3 comments to It’s Steve Jobs’ World and We Just Live in It

  • If you haven’t already, check out The Cybercities Reader. It’s a great exploration of the impact of technology on our urban spaces. Concurrently with reading that I’m also reading The Fate Of Place so the questions you pose in your last paragraph are very much top-of-mind for me as of late.

    Do you miss your croissant and coffee in the a.m.? Then turn off the laptop and go back to a paper subscription before it’s too late! Someday, perhaps we’ll have nostalgia for newspapers the way folks already miss Polaroids.

  • Bikram Barua

    There is a sense of anxiety and ominous uncertainty in what you write , behind which looms that sentimental beast – nostalgia . I live with the same unhappiness of everyday life .
    Maybe , the present economic crisis would lead to a rupture with the way we live ; painful it will be .

  • Mike Chase

    Dear Readers,

    I have no desire to return to the “good old days”. I live near a town where there is a Roman square more than 1700 years old that is still in daily use. The streets are still the same stone laid down almost two millennia ago. It is wonderful to walk about and see where we came from. Nostalgia is sweet in most cases, but I like my digital camera, iPhoto and Photoshop much better than my old Polaroid, and far better than the Leica and the darkroom and enlarger of my youth.

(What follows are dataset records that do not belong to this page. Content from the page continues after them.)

(* ===== verification/BpTables.v ===== *)
(** * Tables of the branch predictor
    (src/src/cpu/pred/ras.cc, btb.cc, simple_indirect.cc, src/src/base/sat_counter.hh,
    src/src/base/intmath.hh)

    The return address stack, the branch target buffer, the indirect target
    predictor and saturating counters.  A [std::unique_ptr<PCStateBase>] is an
    option, and [set] assigns it. *)
From S2P Require Import Prelude PipeData.

(** ** Integers (intmath.hh, bitfield.hh) *)

(** [floorLog2(x)] *)
Definition floorLog2 (x : Z) : res Z := check (0 <? x); Ok (Z.log2 x).
(** [ceilLog2(n)] *)
Definition ceilLog2 (n : Z) : res Z :=
  check (0 <? n);
  if n =? 1 then Ok 0 else l ← floorLog2 (n - 1); Ok (l + 1).
(** [isPowerOf2(n)] *)
Definition isPowerOf2 (n : Z) : bool := negb (n =? 0) && (Z.land n (n - 1) =? 0).
(** [mask(nbits)] *)
Definition mask (nbits : Z) : Z := if 64 <=? nbits then 2 ^ 64 - 1 else 2 ^ nbits - 1.
(** [~1ULL] *)
Definition clearLSB : Z := u64 (Z.lnot 1).

(** ** Saturating counters of at most 8 bits *)

Record SatCounter8 := mkSat { maxVal : Z; counter : Z }.

(** [GenericSatCounter(bits)] *)
Definition newSatCounter (bits : Z) : res SatCounter8 :=
  if 8 <? bits then Stop Fatal else Ok (mkSat (2 ^ bits - 1) 0).
(** [operator++] *)
Definition sat_inc (c : SatCounter8) : SatCounter8 :=
  if counter c <? maxVal c then mkSat (maxVal c) (counter c + 1) else c.
(** [operator--] *)
Definition sat_dec (c : SatCounter8) : SatCounter8 :=
  if 0 <? counter c then mkSat (maxVal c) (counter c - 1) else c.

(** [ctrs[idx]++] and [ctrs[idx]--] *)
Definition train (taken : bool) (ctrs : list SatCounter8) (idx : Z) : res (list SatCounter8) :=
  c ← vget ctrs idx; vset ctrs idx (if taken then sat_inc c else sat_dec c).

(** a counter above its threshold *)
Definition above (ctrs : list SatCounter8) (idx threshold : Z) : res bool :=
  c ← vget ctrs idx; Ok (threshold <? counter c).

Section tables.
Context `{I : Isa}.

(** ** Return address stack *)

Record ReturnAddrStack := mkRAS {
  addrStack : list (option PCState);
  ras_numEntries : Z;
  usedEntries : Z;
  tos : Z;
}.
Implicit Types (r : ReturnAddrStack).

(** [reset()] *)
Definition ras_reset r : ReturnAddrStack := mkRAS (addrStack r) (ras_numEntries r) 0 0.
(** [init(numEntries)]; the counters are not initialised before *)
Definition ras_init (n : Z) : ReturnAddrStack := ras_reset (mkRAS (replicate (Z.to_nat n) None) n 0 0).
(** [top()] *)
Definition ras_top r : res (option PCState) := vget (addrStack r) (tos r).
(** [incrTos()] and [decrTos()] *)
Definition incrTos r : Z := let t := u32 (tos r + 1) in if t =? ras_numEntries r then 0 else t.
Definition decrTos r : Z := if tos r =? 0 then u32 (ras_numEntries r - 1) else tos r - 1.
(** [if (usedEntries != numEntries) ++usedEntries] *)
Definition moreUsed r : Z :=
  if negb (usedEntries r =? ras_numEntries r) then u32 (usedEntries r + 1) else usedEntries r.
(** [push(return_addr)] *)
Definition ras_push (p : PCState) r : res ReturnAddrStack :=
  l ← vset (addrStack r) (incrTos r) (Some p);
  Ok (mkRAS l (ras_numEntries r) (moreUsed r) (incrTos r)).
(** [pop()] *)
Definition ras_pop r : ReturnAddrStack :=
  mkRAS (addrStack r) (ras_numEntries r) (if 0 <? usedEntries r then usedEntries r - 1 else usedEntries r) (decrTos r).
(** [restore(top_entry_idx, restored)] *)
Definition ras_restore (idx : Z) (restored : option PCState) r : res ReturnAddrStack :=
  l ← vset (addrStack r) idx restored;
  Ok (mkRAS l (ras_numEntries r) (moreUsed r) idx).

(** ** Branch target buffer *)

Record BTBEntry := mkBTBEntry {
  be_tag : Z;
  be_target : option PCState;
  be_tid : Z;
  be_valid : bool;
}.
Record DefaultBTB := mkBTB {
  btb : list BTBEntry;
  btb_numEntries : Z;
  idxMask : Z;
  tagMask : Z;
  btb_instShiftAmt : Z;
  tagShiftAmt : Z;
  log2NumThreads : Z;
}.
Implicit Types (t : DefaultBTB).

(** [DefaultBTB(numEntries, tagBits, instShiftAmt, num_threads)]; the thread of
    a new entry is not initialised *)
Definition newBTB (numEntries tagBits instShiftAmt num_threads : Z) : res DefaultBTB :=
  lt ← floorLog2 num_threads;
  if negb (isPowerOf2 numEntries) then Stop Fatal
  else
    le ← floorLog2 numEntries;
    Ok (mkBTB (replicate (Z.to_nat numEntries) (mkBTBEntry 0 None 0 false)) numEntries (numEntries - 1)
          (u32 (Z.shiftl 1 tagBits - 1)) instShiftAmt (u32 (instShiftAmt + le)) lt).
(** [reset()] *)
Definition btb_reset t : DefaultBTB :=
  mkBTB ((λ e, mkBTBEntry (be_tag e) (be_target e) (be_tid e) false) <$> btb t) (btb_numEntries t) (idxMask t)
    (tagMask t) (btb_instShiftAmt t) (tagShiftAmt t) (log2NumThreads t).
(** [getIndex(instPC, tid)] *)
Definition getIndex t (instPC tid : Z) : Z :=
  Z.land (Z.lxor (Z.shiftr instPC (btb_instShiftAmt t))
            (u64 (i32 (Z.shiftl tid (u32 (tagShiftAmt t - btb_instShiftAmt t - log2NumThreads t))))))
    (idxMask t).
(** [getTag(instPC)] *)
Definition btb_getTag t (instPC : Z) : Z := Z.land (Z.shiftr instPC (tagShiftAmt t)) (tagMask t).
(** the test of [valid] and [lookup] *)
Definition entryHit t (instPC tid : Z) (e : BTBEntry) : bool :=
  be_valid e && (btb_getTag t instPC =? be_tag e) && (be_tid e =? tid).
(** [valid(instPC, tid)] *)
Definition btb_valid t (instPC tid : Z) : res bool :=
  let idx := getIndex t instPC tid in
  check (idx <? btb_numEntries t);
  e ← vget (btb t) idx;
  Ok (entryHit t instPC tid e).
(** [lookup(inst_pc, tid)] *)
Definition btb_lookup t (instPC tid : Z) : res (option PCState) :=
  let idx := getIndex t instPC tid in
  check (idx <? btb_numEntries t);
  e ← vget (btb t) idx;
  Ok (if entryHit t instPC tid e then be_target e else None).
(** [update(inst_pc, target, tid)] *)
Definition btb_update t (instPC : Z) (target : PCState) (tid : Z) : res DefaultBTB :=
  let idx := getIndex t instPC tid in
  check (idx <? btb_numEntries t);
  l ← vset (btb t) idx (mkBTBEntry (btb_getTag t instPC) (Some target) tid true);
  Ok (mkBTB l (btb_numEntries t) (idxMask t) (tagMask t) (btb_instShiftAmt t) (tagShiftAmt t) (log2NumThreads t)).

(** ** Indirect targets *)

Record IPredEntry := mkIPredEntry { ie_tag : Z; ie_target : option PCState }.
Record HistoryEntry := mkHistoryEntry { he_pcAddr : Z; he_targetAddr : Z; he_seqNum : Z }.
Record IThreadInfo := mkIThreadInfo {
  pathHist : list HistoryEntry;   (* oldest first *)
  headHistEntry : Z;
  ghr : Z;
}.
Record IndirectParams := mkIndirectParams {
  hashGHR : bool;
  hashTargets : bool;
  numSets : Z;
  numWays : Z;
  ind_tagBits : Z;
  pathLength : Z;
  ind_instShift : Z;
  ghrNumBits : Z;
}.
Record SimpleIndirectPredictor := mkIndirect {
  ind_cfg : IndirectParams;
  targetCache : list (list IPredEntry);
  threadInfo : list IThreadInfo;
}.
Implicit Types (p : SimpleIndirectPredictor) (i : IThreadInfo).

(** [ghrMask] *)
Definition ghrMask (c : IndirectParams) : Z := u32 (Z.shiftl 1 (ghrNumBits c) - 1).

(** [SimpleIndirectPredictor(params)] *)
Definition newIndirect (c : IndirectParams) (numThreads : Z) : res SimpleIndirectPredictor :=
  if negb (isPowerOf2 (numSets c)) then Stop Panic
  else if 32 <? ghrNumBits c then Stop Fatal
  else Ok (mkIndirect c
             (replicate (Z.to_nat (numSets c)) (replicate (Z.to_nat (numWays c)) (mkIPredEntry 0 None)))
             (replicate (Z.to_nat numThreads) (mkIThreadInfo [] 0 0))).

(** [threadInfo[tid] = i] *)
Definition ind_set (tid : Z) i p : res SimpleIndirectPredictor :=
  l ← vset (threadInfo p) tid i; Ok (mkIndirect (ind_cfg p) (targetCache p) l).
Definition ind_setGhr (tid g : Z) p : res SimpleIndirectPredictor :=
  i ← vget (threadInfo p) tid; ind_set tid (mkIThreadInfo (pathHist i) (headHistEntry i) g) p.

(** [genIndirectInfo(tid, indirect_history)] *)
Definition genIndirectInfo (tid : Z) p : res Z := i ← vget (threadInfo p) tid; Ok (ghr i).
(** [updateDirectionInfo(tid, actually_taken)] *)
Definition updateDirectionInfo (tid : Z) (taken : bool) p : res SimpleIndirectPredictor :=
  i ← vget (threadInfo p) tid;
  ind_setGhr tid (Z.land (Z.lor (u32 (Z.shiftl (ghr i) 1)) (b2z taken)) (ghrMask (ind_cfg p))) p.
(** [changeDirectionPrediction(tid, indirect_history, actually_taken)] *)
Definition changeDirectionPrediction (tid previousGhr : Z) (taken : bool) p : res SimpleIndirectPredictor :=
  ind_setGhr tid (Z.land (u32 (u32 (Z.shiftl previousGhr 1) + b2z taken)) (ghrMask (ind_cfg p))) p.

(** [getSetIndex(br_addr, ghr, tid)]; a path length of 0 divides by zero *)
Definition getSetIndex (br_addr g : Z) i (c : IndirectParams) : res Z :=
  let hash := Z.shiftr br_addr (ind_instShift c) in
  let hash := if hashGHR c then Z.lxor hash g else hash in
  hash ← (if hashTargets c then
            l ← floorLog2 (numSets c);
            if pathLength c =? 0 then Stop Panic
            else
              let hash_shift := l `div` pathLength c in
              Ok (foldl Z.lxor hash
                    (imap (λ k h, Z.shiftr (he_targetAddr h) (u32 (ind_instShift c + Z.of_nat k * hash_shift)))
                       (take (Z.to_nat (pathLength c)) (reverse (pathHist i)))))
          else Ok hash);
  Ok (Z.land hash (numSets c - 1)).
(** [getTag(br_addr)] *)
Definition ind_getTag (br_addr : Z) (c : IndirectParams) : Z :=
  Z.land (Z.shiftr br_addr (ind_instShift c)) (u64 (i32 (Z.shiftl 1 (ind_tagBits c) - 1))).

(** [lookup(br_addr, target, tid)]: the target of a hit *)
Definition ind_lookup (br_addr tid : Z) p : res (option PCState) :=
  i ← vget (threadInfo p) tid;
  idx ← getSetIndex br_addr (ghr i) i (ind_cfg p);
  check (idx <? numSets (ind_cfg p));
  iset ← vget (targetCache p) idx;
  Ok (match List.find (λ w, (ie_tag w =? ind_getTag br_addr (ind_cfg p)) && bool_decide (is_Some (ie_target w))) iset with
      | Some w => ie_target w
      | None => None
      end).
(** [recordIndirect(br_addr, tgt_addr, seq_num, tid)] *)
Definition recordIndirect (br_addr tgt_addr seq_num tid : Z) p : res SimpleIndirectPredictor :=
  i ← vget (threadInfo p) tid;
  ind_set tid (mkIThreadInfo (pathHist i ++ [mkHistoryEntry br_addr tgt_addr seq_num]) (headHistEntry i) (ghr i)) p.
(** [commit(seq_num, tid, indirect_history)] *)
Definition ind_commit (seq_num tid : Z) p : res SimpleIndirectPredictor :=
  i ← vget (threadInfo p) tid;
  match pathHist i with
  | [] => Ok p
  | _ :: rest =>
      match vget (pathHist i) (headHistEntry i) with
      | Ok h =>
          if he_seqNum h <=? seq_num then
            if pathLength (ind_cfg p) <=? headHistEntry i
            then ind_set tid (mkIThreadInfo rest (headHistEntry i) (ghr i)) p
            else ind_set tid (mkIThreadInfo (pathHist i) (u32 (headHistEntry i + 1)) (ghr i)) p
          else Ok p
      | Stop _ => Ok p
      end
  end.
(** the entries before the first one that is younger than [seq_num] *)
Fixpoint upTo (seq_num : Z) (l : list HistoryEntry) : list HistoryEntry :=
  match l with
  | [] => []
  | h :: l => if seq_num <? he_seqNum h then [] else h :: upTo seq_num l
  end.
(** [squash(seq_num, tid)] *)
Definition ind_squash (seq_num tid : Z) p : res SimpleIndirectPredictor :=
  i ← vget (threadInfo p) tid;
  ind_set tid (mkIThreadInfo (upTo seq_num (pathHist i)) (headHistEntry i) (ghr i)) p.
(** [deleteIndirectInfo(tid, indirect_history)] *)
Definition deleteIndirectInfo (tid previousGhr : Z) p : res SimpleIndirectPredictor := ind_setGhr tid previousGhr p.

(** the way that gets a target: the first one with the tag, or the one drawn by [rand()] *)
Definition chooseWay (tag victim : Z) (iset : list IPredEntry) : Z :=
  match list_find (λ w, ie_tag w = tag) iset with
  | Some (k, _) => Z.of_nat k
  | None => victim
  end.
(** [recordTarget(seq_num, indirect_history, target, tid)]; [victim] is
    [rand() % numWays] *)
Definition recordTarget (victim previousGhr : Z) (target : PCState) (tid : Z) p : res SimpleIndirectPredictor :=
  i ← vget (threadInfo p) tid;
  match last (pathHist i) with
  | None => Stop OutOfBounds
  | Some h =>
      let older := removelast (pathHist i) in
      idx ← getSetIndex (he_pcAddr h) previousGhr (mkIThreadInfo older (headHistEntry i) (ghr i)) (ind_cfg p);
      let tag := ind_getTag (he_pcAddr h) (ind_cfg p) in
      p ← ind_set tid (mkIThreadInfo (older ++ [mkHistoryEntry (he_pcAddr h) (instAddr target) (he_seqNum h)])
                         (headHistEntry i) (ghr i)) p;
      check (idx <? numSets (ind_cfg p));
      iset ← vget (targetCache p) idx;
      iset ← vset iset (chooseWay tag victim iset) (mkIPredEntry tag (Some target));
      l ← vset (targetCache p) idx iset;
      Ok (mkIndirect (ind_cfg p) l (threadInfo p))
  end.
End tables.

    Bikram, don’t let nostalgia make you unhappy. Life is a one way street. There is no way to change or return to the way things were–even an instant ago. Even for an old man like me there is excitement every day in seeing what wonderful new thing will happen. A museum is a wonderful thing to visit, and learn. Our home, our life, our world are not static displays but elements of the present and portals to the future. Accept and enjoy!

    There is little question in my mind that the current economic will be more serious and more prolonged that the current expectation of most “talking heads” on television. There is also the knowledge that we will survive it and the world will change, probably for the better. It will be a painful process, but you and the world will survive. Digitation of the world will be part of the recovery process just as the auto was part of the salvation of the twentieth century.